* _WORK ITEM_
Give back exactly the line that contains "Definition entries_remove (es" and all the lines after it in the records below, to the very last, with no other output.

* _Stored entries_

--

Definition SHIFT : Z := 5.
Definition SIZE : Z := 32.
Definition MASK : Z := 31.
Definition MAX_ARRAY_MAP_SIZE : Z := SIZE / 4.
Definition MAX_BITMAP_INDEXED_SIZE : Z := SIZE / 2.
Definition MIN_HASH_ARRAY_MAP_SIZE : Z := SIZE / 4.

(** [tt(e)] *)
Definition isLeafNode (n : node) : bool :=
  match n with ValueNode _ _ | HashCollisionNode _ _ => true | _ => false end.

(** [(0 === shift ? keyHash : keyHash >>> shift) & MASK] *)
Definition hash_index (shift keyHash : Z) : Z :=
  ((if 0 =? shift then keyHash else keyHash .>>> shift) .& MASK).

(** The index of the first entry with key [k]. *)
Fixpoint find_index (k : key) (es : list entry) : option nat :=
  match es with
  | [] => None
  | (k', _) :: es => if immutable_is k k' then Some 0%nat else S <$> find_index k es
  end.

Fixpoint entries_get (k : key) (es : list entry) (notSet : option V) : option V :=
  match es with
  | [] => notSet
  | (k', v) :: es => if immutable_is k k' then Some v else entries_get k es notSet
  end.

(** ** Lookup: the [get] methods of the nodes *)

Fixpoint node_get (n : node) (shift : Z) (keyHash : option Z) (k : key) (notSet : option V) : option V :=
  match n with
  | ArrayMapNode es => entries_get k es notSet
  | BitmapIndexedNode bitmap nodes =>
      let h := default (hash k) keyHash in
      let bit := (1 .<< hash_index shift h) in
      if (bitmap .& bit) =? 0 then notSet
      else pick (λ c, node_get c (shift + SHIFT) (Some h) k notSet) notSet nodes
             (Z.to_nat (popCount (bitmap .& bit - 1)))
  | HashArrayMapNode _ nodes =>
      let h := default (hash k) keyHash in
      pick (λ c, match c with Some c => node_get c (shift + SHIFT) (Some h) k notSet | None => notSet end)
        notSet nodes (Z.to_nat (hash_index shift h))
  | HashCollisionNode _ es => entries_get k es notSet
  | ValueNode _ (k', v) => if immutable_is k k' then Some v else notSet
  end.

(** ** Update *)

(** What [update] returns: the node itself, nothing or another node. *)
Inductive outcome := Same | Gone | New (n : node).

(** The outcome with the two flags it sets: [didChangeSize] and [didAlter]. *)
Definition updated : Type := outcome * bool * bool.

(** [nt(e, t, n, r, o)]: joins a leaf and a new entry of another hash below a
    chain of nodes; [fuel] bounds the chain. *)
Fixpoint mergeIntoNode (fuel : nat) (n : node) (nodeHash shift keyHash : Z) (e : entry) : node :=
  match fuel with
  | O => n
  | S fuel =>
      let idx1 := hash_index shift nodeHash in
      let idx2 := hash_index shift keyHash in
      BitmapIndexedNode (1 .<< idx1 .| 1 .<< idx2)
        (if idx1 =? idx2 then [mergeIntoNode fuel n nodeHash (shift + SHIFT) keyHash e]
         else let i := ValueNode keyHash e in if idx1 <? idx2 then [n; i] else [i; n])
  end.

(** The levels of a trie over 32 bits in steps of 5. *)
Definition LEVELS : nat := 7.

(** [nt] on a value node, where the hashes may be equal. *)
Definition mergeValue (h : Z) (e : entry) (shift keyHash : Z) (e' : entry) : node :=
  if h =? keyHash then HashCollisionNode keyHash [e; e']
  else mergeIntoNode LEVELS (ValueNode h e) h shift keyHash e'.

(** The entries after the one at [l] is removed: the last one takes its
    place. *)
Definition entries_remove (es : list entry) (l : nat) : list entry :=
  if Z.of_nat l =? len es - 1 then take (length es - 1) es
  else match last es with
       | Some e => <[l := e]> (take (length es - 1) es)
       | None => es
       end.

--

* _OUTPUT OF THE TASK_
Definition entries_remove (es : list entry) (l : nat) : list entry :=
  if Z.of_nat l =? len es - 1 then take (length es - 1) es
  else match last es with
       | Some e => <[l := e]> (take (length es - 1) es)
       | None => es
       end.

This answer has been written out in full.